Stored data:
*-*-*
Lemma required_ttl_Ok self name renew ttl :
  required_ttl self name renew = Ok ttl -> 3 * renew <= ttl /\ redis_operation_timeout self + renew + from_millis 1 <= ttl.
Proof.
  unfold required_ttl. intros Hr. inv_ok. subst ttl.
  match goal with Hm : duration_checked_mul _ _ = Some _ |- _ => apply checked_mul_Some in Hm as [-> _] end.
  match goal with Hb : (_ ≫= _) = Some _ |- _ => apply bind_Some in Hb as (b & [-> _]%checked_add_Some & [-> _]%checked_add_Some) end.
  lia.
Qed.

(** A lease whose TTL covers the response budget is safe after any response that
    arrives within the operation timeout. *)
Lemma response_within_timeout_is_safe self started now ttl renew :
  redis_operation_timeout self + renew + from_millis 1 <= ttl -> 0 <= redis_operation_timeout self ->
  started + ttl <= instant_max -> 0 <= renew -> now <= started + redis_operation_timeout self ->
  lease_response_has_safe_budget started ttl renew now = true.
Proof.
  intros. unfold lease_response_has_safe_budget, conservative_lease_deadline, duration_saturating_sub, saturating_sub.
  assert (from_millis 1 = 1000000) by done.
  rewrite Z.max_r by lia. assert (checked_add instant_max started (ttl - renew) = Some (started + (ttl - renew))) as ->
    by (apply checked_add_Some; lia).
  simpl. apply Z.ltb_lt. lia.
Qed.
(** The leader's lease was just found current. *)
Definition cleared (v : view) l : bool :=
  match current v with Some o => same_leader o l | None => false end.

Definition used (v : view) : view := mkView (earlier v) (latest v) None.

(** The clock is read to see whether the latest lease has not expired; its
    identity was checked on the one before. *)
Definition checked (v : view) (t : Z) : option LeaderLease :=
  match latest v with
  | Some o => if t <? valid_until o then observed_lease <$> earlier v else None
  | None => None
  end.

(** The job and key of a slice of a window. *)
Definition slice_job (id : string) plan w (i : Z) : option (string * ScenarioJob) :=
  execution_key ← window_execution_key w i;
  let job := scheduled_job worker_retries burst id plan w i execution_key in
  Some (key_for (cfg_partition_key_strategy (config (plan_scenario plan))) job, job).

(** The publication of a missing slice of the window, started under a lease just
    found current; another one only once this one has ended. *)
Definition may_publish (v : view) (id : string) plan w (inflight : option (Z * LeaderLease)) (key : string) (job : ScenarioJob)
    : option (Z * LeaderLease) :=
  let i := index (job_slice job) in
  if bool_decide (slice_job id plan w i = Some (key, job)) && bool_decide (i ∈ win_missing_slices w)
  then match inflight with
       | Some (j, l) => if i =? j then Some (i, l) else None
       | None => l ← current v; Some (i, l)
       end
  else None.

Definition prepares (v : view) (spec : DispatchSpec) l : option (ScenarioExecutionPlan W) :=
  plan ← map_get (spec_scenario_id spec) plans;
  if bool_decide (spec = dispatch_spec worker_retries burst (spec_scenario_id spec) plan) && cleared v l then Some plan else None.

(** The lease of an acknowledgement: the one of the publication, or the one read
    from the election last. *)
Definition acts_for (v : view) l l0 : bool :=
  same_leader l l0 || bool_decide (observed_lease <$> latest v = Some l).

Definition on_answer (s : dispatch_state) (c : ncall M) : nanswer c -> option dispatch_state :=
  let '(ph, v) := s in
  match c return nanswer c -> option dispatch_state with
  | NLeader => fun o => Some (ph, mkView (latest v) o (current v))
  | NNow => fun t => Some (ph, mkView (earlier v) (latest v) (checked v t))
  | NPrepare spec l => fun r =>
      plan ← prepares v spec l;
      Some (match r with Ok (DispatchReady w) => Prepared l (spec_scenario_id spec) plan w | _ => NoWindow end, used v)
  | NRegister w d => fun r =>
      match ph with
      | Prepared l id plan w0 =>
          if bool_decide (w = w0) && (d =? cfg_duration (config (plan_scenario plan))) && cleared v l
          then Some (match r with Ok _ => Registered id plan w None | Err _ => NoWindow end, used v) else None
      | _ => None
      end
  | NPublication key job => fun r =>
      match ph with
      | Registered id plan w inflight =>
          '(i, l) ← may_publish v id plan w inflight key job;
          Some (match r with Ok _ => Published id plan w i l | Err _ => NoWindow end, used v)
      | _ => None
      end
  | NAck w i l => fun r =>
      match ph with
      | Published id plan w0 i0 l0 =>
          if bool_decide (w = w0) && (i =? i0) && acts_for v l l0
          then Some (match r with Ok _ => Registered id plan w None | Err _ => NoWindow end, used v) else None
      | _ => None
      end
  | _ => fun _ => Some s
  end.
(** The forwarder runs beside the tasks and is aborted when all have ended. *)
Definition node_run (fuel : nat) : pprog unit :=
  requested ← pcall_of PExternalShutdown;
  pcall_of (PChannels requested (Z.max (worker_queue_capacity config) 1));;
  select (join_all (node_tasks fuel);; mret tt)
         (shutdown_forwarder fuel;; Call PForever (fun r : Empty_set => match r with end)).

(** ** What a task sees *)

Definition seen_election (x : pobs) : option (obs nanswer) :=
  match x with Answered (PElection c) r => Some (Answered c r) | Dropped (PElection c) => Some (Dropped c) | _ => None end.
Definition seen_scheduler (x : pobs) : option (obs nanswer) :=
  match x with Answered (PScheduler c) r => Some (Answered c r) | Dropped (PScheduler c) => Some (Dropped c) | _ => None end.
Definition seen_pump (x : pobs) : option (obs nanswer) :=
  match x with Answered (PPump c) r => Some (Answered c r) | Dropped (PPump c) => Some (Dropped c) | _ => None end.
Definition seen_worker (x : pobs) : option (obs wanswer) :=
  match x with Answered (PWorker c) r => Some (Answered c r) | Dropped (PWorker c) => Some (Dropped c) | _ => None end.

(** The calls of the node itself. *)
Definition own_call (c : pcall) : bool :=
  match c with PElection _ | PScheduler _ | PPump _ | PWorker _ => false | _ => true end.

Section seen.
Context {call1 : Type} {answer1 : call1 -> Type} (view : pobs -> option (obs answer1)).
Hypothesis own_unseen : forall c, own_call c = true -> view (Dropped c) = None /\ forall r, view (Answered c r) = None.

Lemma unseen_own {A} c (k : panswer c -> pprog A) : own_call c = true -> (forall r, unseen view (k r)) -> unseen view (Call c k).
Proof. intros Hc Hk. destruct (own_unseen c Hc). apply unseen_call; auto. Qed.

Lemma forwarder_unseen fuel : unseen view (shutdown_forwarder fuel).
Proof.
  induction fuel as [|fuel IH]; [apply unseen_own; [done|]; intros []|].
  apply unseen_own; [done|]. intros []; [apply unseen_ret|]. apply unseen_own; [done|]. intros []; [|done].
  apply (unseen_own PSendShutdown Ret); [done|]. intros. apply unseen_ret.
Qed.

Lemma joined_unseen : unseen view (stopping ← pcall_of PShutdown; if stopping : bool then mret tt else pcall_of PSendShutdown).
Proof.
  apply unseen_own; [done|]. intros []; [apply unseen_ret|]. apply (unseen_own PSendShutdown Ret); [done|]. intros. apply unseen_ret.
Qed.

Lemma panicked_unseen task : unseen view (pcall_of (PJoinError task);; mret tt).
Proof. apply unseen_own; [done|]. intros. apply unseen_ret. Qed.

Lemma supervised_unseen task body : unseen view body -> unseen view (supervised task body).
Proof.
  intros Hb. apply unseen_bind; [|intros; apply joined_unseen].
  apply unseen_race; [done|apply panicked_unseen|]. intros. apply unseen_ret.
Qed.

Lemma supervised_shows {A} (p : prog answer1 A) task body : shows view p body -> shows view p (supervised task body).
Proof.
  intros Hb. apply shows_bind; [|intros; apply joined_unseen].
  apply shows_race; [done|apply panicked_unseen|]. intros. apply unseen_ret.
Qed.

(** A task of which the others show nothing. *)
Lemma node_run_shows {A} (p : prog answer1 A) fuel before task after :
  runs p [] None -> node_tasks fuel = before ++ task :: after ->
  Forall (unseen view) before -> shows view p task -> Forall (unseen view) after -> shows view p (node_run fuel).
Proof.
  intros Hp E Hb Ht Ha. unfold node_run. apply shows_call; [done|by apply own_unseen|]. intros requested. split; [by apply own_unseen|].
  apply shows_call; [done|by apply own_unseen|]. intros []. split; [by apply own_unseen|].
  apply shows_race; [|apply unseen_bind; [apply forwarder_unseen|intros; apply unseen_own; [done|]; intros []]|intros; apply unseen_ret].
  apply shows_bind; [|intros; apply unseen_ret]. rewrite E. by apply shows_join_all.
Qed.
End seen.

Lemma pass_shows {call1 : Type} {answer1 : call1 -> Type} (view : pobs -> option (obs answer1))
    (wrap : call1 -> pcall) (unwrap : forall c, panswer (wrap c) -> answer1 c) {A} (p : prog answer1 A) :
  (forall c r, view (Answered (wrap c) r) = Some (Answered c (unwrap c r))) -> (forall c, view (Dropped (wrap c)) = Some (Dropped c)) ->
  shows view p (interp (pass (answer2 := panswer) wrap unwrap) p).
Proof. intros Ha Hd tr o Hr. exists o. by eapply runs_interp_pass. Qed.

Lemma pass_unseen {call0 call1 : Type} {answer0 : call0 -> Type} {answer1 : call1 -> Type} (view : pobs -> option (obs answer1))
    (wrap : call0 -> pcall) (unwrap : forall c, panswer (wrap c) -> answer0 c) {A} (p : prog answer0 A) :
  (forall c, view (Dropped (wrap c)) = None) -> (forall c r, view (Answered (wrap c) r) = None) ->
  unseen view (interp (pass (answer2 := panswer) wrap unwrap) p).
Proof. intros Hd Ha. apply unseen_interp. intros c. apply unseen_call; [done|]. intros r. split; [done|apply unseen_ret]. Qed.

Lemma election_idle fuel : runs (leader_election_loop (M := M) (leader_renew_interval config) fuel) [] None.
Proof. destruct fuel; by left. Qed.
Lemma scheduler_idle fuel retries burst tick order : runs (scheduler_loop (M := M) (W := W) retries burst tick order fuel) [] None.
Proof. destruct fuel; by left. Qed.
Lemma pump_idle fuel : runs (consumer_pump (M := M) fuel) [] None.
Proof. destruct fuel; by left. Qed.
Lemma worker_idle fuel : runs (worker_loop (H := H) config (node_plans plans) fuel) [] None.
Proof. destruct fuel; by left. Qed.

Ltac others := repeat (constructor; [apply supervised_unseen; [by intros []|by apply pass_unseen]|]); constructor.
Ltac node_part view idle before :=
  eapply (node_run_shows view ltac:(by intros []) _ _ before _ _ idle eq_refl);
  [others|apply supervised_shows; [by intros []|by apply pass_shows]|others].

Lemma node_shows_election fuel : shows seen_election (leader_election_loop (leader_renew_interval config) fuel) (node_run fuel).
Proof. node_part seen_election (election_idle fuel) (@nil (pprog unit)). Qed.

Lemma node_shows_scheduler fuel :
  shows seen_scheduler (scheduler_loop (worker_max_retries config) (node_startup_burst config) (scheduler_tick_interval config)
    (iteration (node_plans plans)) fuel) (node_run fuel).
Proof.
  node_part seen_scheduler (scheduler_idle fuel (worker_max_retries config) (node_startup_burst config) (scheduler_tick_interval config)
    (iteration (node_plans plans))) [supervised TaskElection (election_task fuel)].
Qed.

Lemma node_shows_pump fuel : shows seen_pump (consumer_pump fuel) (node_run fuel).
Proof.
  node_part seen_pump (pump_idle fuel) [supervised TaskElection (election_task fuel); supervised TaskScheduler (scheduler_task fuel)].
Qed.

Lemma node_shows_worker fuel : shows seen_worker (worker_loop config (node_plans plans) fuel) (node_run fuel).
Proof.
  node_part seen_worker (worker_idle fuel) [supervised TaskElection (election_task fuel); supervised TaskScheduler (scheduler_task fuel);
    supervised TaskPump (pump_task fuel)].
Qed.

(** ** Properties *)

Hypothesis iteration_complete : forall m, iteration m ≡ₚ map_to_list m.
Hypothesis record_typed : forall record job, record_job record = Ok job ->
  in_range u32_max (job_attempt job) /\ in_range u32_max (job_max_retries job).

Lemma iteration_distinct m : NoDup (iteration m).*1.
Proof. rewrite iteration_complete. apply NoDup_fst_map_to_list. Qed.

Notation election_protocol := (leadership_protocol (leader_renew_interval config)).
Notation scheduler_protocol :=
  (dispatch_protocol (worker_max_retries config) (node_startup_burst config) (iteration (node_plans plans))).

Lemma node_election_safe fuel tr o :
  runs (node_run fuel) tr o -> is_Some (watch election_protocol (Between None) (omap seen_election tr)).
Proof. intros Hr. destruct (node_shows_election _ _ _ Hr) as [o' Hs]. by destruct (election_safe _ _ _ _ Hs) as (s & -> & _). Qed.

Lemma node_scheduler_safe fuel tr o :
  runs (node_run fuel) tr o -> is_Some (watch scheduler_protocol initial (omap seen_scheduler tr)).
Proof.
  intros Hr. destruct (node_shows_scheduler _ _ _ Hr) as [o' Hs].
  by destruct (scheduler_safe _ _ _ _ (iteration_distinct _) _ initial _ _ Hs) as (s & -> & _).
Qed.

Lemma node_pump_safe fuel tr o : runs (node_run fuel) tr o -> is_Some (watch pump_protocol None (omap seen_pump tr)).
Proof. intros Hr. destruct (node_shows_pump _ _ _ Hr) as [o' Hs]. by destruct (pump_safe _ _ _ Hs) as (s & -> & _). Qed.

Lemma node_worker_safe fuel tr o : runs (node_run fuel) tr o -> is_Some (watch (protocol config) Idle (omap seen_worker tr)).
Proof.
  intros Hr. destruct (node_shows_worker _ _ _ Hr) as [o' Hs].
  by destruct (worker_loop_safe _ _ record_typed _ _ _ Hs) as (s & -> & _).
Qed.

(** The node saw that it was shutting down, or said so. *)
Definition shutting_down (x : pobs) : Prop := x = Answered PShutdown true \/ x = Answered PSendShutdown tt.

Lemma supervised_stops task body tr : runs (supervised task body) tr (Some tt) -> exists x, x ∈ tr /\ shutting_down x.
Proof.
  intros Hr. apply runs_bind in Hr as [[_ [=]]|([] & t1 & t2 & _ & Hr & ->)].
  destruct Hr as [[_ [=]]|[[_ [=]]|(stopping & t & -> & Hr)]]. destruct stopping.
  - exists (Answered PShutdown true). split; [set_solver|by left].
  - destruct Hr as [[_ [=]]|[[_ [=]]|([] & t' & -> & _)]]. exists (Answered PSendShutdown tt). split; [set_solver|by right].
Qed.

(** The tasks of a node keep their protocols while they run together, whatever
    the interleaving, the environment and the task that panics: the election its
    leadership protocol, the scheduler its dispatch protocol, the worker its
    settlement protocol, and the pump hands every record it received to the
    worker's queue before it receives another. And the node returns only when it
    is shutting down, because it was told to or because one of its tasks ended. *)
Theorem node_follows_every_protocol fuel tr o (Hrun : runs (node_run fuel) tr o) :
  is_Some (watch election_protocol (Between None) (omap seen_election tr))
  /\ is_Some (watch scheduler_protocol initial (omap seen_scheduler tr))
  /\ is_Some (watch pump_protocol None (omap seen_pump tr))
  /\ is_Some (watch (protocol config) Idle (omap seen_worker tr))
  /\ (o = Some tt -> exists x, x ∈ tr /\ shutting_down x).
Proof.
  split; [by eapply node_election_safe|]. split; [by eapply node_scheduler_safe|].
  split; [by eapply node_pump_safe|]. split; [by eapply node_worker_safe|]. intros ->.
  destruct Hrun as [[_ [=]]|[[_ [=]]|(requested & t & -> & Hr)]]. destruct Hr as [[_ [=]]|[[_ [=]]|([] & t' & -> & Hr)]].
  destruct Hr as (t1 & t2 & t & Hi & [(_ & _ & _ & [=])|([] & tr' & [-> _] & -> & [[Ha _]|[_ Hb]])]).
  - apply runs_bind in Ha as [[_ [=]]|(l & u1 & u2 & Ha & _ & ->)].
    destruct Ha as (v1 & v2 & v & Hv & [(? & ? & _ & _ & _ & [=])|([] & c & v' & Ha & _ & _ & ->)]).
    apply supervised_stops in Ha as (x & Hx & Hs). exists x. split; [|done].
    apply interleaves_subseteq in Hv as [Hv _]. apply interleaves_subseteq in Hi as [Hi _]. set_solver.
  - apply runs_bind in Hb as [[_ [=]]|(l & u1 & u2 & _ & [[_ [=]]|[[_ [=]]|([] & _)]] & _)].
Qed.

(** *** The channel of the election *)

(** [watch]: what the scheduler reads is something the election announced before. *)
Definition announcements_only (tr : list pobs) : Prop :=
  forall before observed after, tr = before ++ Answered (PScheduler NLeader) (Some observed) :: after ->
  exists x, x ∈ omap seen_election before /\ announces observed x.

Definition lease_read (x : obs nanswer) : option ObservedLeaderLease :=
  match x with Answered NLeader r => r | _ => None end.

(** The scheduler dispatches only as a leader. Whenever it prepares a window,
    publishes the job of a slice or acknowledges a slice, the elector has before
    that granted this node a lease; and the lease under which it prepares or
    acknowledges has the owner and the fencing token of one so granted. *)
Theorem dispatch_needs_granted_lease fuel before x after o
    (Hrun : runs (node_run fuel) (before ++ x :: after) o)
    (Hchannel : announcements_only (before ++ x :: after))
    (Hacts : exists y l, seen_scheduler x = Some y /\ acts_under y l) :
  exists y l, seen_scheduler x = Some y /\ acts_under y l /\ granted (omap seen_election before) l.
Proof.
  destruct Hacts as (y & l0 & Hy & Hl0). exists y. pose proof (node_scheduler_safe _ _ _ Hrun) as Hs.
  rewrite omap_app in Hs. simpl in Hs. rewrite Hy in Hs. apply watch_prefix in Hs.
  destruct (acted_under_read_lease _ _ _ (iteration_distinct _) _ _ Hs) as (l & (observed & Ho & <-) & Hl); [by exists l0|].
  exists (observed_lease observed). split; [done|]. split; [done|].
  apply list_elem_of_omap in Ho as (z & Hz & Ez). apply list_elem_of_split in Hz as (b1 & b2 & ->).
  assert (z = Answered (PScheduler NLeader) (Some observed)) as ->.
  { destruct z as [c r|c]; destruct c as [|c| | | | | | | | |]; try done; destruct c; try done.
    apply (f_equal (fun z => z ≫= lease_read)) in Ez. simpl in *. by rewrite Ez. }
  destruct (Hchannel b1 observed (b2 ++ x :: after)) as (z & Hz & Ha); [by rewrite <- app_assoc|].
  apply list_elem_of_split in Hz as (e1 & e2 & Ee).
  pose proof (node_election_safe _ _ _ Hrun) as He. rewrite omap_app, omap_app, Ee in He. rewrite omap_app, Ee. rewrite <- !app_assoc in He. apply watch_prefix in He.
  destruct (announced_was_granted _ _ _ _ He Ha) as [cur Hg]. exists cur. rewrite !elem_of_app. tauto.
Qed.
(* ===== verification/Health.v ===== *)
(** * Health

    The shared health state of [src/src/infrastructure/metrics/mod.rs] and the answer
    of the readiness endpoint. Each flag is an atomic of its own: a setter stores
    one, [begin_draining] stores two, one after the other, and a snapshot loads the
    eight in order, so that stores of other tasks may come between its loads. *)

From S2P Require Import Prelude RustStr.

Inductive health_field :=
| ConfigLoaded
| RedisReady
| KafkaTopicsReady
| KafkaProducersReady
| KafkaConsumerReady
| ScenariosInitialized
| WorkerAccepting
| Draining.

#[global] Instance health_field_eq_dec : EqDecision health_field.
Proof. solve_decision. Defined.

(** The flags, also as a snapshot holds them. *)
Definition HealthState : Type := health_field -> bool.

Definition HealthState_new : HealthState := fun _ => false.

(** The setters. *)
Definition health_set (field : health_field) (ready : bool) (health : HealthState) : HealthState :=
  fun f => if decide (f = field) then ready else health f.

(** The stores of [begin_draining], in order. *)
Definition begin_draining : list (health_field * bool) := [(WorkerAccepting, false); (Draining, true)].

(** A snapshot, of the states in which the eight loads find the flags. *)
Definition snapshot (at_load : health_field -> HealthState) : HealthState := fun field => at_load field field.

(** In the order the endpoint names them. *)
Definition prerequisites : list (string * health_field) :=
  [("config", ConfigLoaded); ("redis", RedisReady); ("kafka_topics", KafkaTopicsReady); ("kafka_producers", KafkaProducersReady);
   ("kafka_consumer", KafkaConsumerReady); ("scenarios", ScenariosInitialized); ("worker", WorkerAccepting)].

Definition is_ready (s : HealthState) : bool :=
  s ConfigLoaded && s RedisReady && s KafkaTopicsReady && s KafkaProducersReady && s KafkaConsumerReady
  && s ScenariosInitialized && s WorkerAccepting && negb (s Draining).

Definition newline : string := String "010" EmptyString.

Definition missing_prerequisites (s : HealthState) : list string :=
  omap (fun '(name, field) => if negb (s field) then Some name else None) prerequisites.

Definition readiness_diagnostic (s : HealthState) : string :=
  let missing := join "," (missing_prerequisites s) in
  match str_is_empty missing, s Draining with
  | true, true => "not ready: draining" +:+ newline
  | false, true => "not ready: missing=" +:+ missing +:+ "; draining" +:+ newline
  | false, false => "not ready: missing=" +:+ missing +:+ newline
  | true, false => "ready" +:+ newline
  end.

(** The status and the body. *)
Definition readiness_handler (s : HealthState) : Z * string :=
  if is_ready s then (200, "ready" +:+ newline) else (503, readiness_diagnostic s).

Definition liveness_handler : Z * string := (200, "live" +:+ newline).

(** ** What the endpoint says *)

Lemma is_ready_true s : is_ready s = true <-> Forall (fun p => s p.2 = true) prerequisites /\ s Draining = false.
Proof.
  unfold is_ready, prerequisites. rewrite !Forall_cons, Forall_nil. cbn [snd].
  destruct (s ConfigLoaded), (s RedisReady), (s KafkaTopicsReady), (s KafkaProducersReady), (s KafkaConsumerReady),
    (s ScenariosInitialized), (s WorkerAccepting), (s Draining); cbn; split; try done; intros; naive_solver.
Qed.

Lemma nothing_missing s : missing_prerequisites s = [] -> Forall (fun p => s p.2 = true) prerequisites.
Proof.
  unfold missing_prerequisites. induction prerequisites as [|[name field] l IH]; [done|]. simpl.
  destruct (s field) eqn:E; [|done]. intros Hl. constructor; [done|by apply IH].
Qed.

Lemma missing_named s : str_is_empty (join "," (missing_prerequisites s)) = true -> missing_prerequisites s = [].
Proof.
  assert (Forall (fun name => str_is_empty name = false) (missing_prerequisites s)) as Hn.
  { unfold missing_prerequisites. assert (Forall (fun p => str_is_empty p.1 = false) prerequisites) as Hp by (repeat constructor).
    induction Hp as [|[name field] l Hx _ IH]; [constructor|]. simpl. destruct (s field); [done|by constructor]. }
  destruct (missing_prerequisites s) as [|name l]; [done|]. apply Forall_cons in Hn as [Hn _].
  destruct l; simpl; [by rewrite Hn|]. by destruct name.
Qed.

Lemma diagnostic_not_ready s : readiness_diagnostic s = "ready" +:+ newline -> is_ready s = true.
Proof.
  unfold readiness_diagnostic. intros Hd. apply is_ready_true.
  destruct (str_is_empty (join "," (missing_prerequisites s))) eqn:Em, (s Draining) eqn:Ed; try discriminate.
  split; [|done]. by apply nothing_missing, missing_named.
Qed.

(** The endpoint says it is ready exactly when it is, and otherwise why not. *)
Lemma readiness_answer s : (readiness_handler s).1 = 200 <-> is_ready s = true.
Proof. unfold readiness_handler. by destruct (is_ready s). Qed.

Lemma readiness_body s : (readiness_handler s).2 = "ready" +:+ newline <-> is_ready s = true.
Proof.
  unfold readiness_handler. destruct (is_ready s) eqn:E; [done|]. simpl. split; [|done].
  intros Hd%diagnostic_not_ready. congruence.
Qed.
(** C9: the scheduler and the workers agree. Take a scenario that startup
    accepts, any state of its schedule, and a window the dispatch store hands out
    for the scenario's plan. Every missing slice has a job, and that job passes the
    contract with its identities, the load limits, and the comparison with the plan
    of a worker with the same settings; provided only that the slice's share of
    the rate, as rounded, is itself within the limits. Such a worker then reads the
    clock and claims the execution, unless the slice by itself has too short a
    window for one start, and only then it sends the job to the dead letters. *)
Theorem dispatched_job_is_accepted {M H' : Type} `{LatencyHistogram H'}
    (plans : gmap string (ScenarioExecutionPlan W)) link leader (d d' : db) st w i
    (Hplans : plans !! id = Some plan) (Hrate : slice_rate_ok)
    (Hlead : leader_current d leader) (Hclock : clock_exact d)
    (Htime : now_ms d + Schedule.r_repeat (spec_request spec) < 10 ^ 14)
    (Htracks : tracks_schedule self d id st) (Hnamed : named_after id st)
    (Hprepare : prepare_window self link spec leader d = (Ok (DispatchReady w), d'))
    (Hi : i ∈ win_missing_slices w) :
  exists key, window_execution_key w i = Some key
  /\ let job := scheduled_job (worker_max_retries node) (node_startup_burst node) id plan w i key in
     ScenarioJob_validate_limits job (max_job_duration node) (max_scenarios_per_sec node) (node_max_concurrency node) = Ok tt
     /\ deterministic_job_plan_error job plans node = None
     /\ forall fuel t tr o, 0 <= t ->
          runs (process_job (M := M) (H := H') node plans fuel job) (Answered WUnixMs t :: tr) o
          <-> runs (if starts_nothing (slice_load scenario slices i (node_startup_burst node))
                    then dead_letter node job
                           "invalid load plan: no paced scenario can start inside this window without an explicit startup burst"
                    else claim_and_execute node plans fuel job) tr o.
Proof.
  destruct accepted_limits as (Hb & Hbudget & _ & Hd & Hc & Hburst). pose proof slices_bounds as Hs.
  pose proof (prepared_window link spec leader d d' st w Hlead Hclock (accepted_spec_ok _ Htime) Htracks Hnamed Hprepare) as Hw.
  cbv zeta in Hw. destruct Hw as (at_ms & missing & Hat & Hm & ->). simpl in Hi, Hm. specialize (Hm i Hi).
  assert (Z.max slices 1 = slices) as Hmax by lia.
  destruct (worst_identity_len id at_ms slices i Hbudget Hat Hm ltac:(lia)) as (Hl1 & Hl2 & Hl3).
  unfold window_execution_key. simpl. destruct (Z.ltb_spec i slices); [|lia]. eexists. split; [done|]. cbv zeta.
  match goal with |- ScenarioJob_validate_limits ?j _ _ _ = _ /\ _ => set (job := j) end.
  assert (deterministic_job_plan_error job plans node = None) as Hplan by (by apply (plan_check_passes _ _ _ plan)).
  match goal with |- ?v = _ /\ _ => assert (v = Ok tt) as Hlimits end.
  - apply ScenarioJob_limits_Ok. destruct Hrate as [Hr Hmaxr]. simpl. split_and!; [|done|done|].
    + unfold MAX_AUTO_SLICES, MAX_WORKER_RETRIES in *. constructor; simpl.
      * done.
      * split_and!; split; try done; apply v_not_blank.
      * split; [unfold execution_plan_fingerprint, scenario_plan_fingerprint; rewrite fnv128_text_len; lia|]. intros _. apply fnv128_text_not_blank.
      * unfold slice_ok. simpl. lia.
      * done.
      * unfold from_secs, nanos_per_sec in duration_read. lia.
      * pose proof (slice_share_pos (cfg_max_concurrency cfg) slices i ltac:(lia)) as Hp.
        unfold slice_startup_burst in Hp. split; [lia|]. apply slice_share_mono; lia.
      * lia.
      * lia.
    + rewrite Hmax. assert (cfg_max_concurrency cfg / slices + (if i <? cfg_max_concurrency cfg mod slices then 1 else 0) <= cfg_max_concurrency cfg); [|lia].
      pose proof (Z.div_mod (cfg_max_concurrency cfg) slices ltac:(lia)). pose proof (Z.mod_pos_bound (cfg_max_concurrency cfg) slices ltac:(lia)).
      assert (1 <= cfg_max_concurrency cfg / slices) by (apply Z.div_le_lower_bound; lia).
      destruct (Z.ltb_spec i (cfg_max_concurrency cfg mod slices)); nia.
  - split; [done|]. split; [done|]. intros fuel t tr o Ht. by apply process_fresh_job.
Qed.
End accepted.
*-*-*
Look through the entries above; copy every line holding the string "cleared".

▶ [ANSWER TO THE EXERCISE]
Definition cleared (v : view) l : bool :=
  if bool_decide (spec = dispatch_spec worker_retries burst (spec_scenario_id spec) plan) && cleared v l then Some plan else None.
          if bool_decide (w = w0) && (d =? cfg_duration (config (plan_scenario plan))) && cleared v l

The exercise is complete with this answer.